======== The records

(** *** Soundness of extraction *)

(** The byte strings hashed by [TraverseAndExtract]. *)
Fixpoint extract_hashed (t : CPartialMerkleTree) (h pos : nat) (s : extract_state) : list bytes :=
  match vBits t !! nBitsUsed s, h with
  | Some true, S h =>
      let '(a, s1) := TraverseAndExtract t h (pos * 2) (use_bit s) in
      extract_hashed t h (pos * 2) (use_bit s) ++
      (if (Z.of_nat (pos * 2 + 1) <? CalcTreeWidth (nTransactions t) h)%Z then
         let '(b, s2) := TraverseAndExtract t h (pos * 2 + 1) s1 in
         (a ++ b) :: extract_hashed t h (pos * 2 + 1) s1
       else [a ++ a])
  | _, _ => []
  end.

Lemma stored_hash_inv t is_match s x s' : stored_hash t is_match s = (x, s') -> bad s' = false ->
  bad s = false /\ x ∈ vHash t /\ vMatch s' = vMatch s ++ (if is_match then [x] else []).
Proof.
  unfold stored_hash. destruct (vHash t !! nHashUsed s) as [h|] eqn:E; intros [= <- <-]; [|done]. cbn.
  intros Hbad. split; [done|]. split; [by eapply list_elem_of_lookup_2|done].
Qed.

(** Failure is remembered, and what is returned is a digest. *)
Lemma extract_digest t h pos s x s' : digests (vHash t) -> TraverseAndExtract t h pos s = (x, s') -> bad s' = false ->
  bad s = false /\ length x = 32.
Proof.
  intros Hd. rewrite Forall_forall in Hd. revert pos s x s'.
  assert (forall s is_match x s', stored_hash t is_match (use_bit s) = (x, s') -> bad s' = false -> bad s = false /\ length x = 32) as Hst.
  { intros s im x s' E Hbad. destruct (stored_hash_inv _ _ _ _ _ E Hbad) as (Hb & Hin & _). split; [done|]. by apply Hd. }
  induction h as [|h IH]; intros pos s x s'; cbn [TraverseAndExtract];
    (destruct (vBits t !! nBitsUsed s) as [b|]; [|by intros [= <- <-]]); [by apply Hst|].
  destruct b; cbn [negb]; [|by apply Hst]. destruct (TraverseAndExtract t h (pos * 2) (use_bit s)) as [a s1] eqn:E1.
  destruct (Z.ltb_spec (Z.of_nat (pos * 2 + 1)) (CalcTreeWidth (nTransactions t) h)).
  - destruct (TraverseAndExtract t h (pos * 2 + 1) s1) as [c s2] eqn:E2. intros [= <- <-] Hbad.
    destruct (bytes_eqb c a); [done|]. destruct (IH _ _ _ _ E2 Hbad) as [Hb1 _]. destruct (IH _ _ _ _ E1 Hb1) as [Hb _].
    split; [exact Hb|apply Hash_length].
  - intros [= <- <-] Hbad. destruct (IH _ _ _ _ E1 Hbad) as [Hb _]. split; [exact Hb|apply Hash_length].
Qed.

Lemma hashed_pairs k h l : k < h -> pairs (lvl k l) ⊆ hashed h l.
Proof.
  revert k l. induction h as [|h IH]; intros k l Hk; [lia|]. cbn [hashed]. destruct k as [|k].
  - intros p Hp. apply elem_of_app. by left.
  - rewrite lvl_S_in. intros p Hp. apply elem_of_app. right. apply (IH k); [lia|done].
Qed.

Lemma pairs_lookup l k a : l !! (2 * k) = Some a -> pairs l !! k = Some (a ++ default a (l !! (2 * k + 1))).
Proof.
  revert k. induction l as [|x|x y l IH] using list_ind2; intros k; [done| |].
  - destruct k as [|k]; [by intros [= ->]|]. replace (2 * S k) with (S (S (2 * k))) by lia. done.
  - destruct k as [|k]; [by intros [= ->]|]. replace (2 * S k) with (S (S (2 * k))) by lia.
    cbn [pairs lookup list_lookup]. apply IH.
Qed.

Lemma extract_sound (l : list bytes) t top h pos s x s' : digests l -> digests (vHash t) -> nTransactions t = zlen l ->
  (zlen l + 2 ^ Z.of_nat h <= 2 ^ 32)%Z -> h <= top -> no_collision (hashed top l ++ extract_hashed t h pos s) ->
  lvl h l !! pos = Some x -> TraverseAndExtract t h pos s = (x, s') -> bad s' = false ->
  exists ms, vMatch s' = vMatch s ++ ms /\ ms `sublist_of` slice h pos l.
Proof.
  intros Hdl Hdt En. revert pos s x s'. induction h as [|h IH]; intros pos s x s' Hb Htop Hc Hx.
  all: cbn [TraverseAndExtract extract_hashed] in *.
  all: destruct (vBits t !! nBitsUsed s) as [b|]; [|by intros [= _ <-]].
  { change (lvl 0 l) with l in Hx. intros E Hbad. destruct (stored_hash_inv _ _ _ _ _ E Hbad) as (_ & _ & ->).
    assert (slice 0 pos l = [x]) as -> by (unfold slice; rewrite Nat.mul_1_r, (drop_S _ _ _ Hx); done).
    eexists; split; [done|]. destruct b; [done|apply sublist_nil_l]. }
  pose proof (pow_bound_S _ _ Hb) as Hb'. destruct b; cbn [negb].
  2: { intros E Hbad. destruct (stored_hash_inv _ _ _ _ _ E Hbad) as (_ & _ & ->). exists []. split; [done|apply sublist_nil_l]. }
  destruct (TraverseAndExtract t h (pos * 2) (use_bit s)) as [a' s1] eqn:E1.
  destruct (children l h pos x Hb' Hx) as (a & Ea & Hch). rewrite En in *.
  assert (length a = 32) as Ha.
  { destruct h; [rewrite Forall_forall in Hdl; by eapply Hdl, list_elem_of_lookup_2|].
    rewrite lvl_S in Ea. pose proof (digests_pair_up (lvl h l)) as Hdp. rewrite Forall_forall in Hdp.
    by eapply Hdp, list_elem_of_lookup_2. }
  assert (a ++ default a (lvl h l !! (pos * 2 + 1)) ∈ hashed top l) as Hin.
  { apply (hashed_pairs h); [lia|]. eapply (list_elem_of_lookup_2 _ pos). rewrite (Nat.mul_comm pos 2) in *. by apply pairs_lookup. }
  destruct Hch as [(c & Ec & Exc & Hw)|(Ec & Exc & Hw)]; rewrite Hw, Ec in *; cbn [default] in Hin.
  - destruct (TraverseAndExtract t h (pos * 2 + 1) s1) as [c' s2] eqn:E2. intros [= Ex <-] Hbad.
    destruct (bytes_eqb c' a'); [done|].
    destruct (extract_digest _ _ _ _ _ _ Hdt E2 Hbad) as [Hb1 _]. destruct (extract_digest _ _ _ _ _ _ Hdt E1 Hb1) as [_ Ha'].
    rewrite Exc in Ex. apply Hc in Ex; [|set_solver..]. apply app_inj_1 in Ex as [-> ->]; [|congruence].
    destruct (IH (pos * 2) (use_bit s) a s1 Hb' ltac:(lia) ltac:(eapply no_collision_sub; [|exact Hc]; set_solver) Ea E1 Hb1) as (m1 & Em1 & S1).
    destruct (IH (pos * 2 + 1) s1 c s2 Hb' ltac:(lia) ltac:(eapply no_collision_sub; [|exact Hc]; set_solver) Ec E2 Hbad) as (m2 & Em2 & S2).
    exists (m1 ++ m2). rewrite Em2, Em1. cbn [use_bit vMatch]. split; [by rewrite <- app_assoc|].
    rewrite slice_split. by apply sublist_app.
  - intros [= Ex <-] Hbad. destruct (extract_digest _ _ _ _ _ _ Hdt E1 Hbad) as [_ Ha'].
    rewrite Exc in Ex. apply Hc in Ex; [|set_solver..]. apply app_inj_1 in Ex as [-> _]; [|congruence].
    destruct (IH (pos * 2) (use_bit s) a s1 Hb' ltac:(lia) ltac:(eapply no_collision_sub; [|exact Hc]; set_solver) Ea E1 Hbad) as (m1 & Em1 & S1).
    exists m1. split; [exact Em1|]. rewrite slice_split, (lvl_slice_None Ec), app_nil_r. exact S1.
Qed.

(** The initial state of the traversal. *)
Definition extract_start (t : CPartialMerkleTree) : extract_state :=
  {| nBitsUsed := 0; nHashUsed := 0; vMatch := []; bad := fBad t |}.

================

Go through the material and select each line with the string "false" in it.

Answer to this problem -
Lemma stored_hash_inv t is_match s x s' : stored_hash t is_match s = (x, s') -> bad s' = false ->
  bad s = false /\ x ∈ vHash t /\ vMatch s' = vMatch s ++ (if is_match then [x] else []).
Lemma extract_digest t h pos s x s' : digests (vHash t) -> TraverseAndExtract t h pos s = (x, s') -> bad s' = false ->
  bad s = false /\ length x = 32.
  assert (forall s is_match x s', stored_hash t is_match (use_bit s) = (x, s') -> bad s' = false -> bad s = false /\ length x = 32) as Hst.
  lvl h l !! pos = Some x -> TraverseAndExtract t h pos s = (x, s') -> bad s' = false ->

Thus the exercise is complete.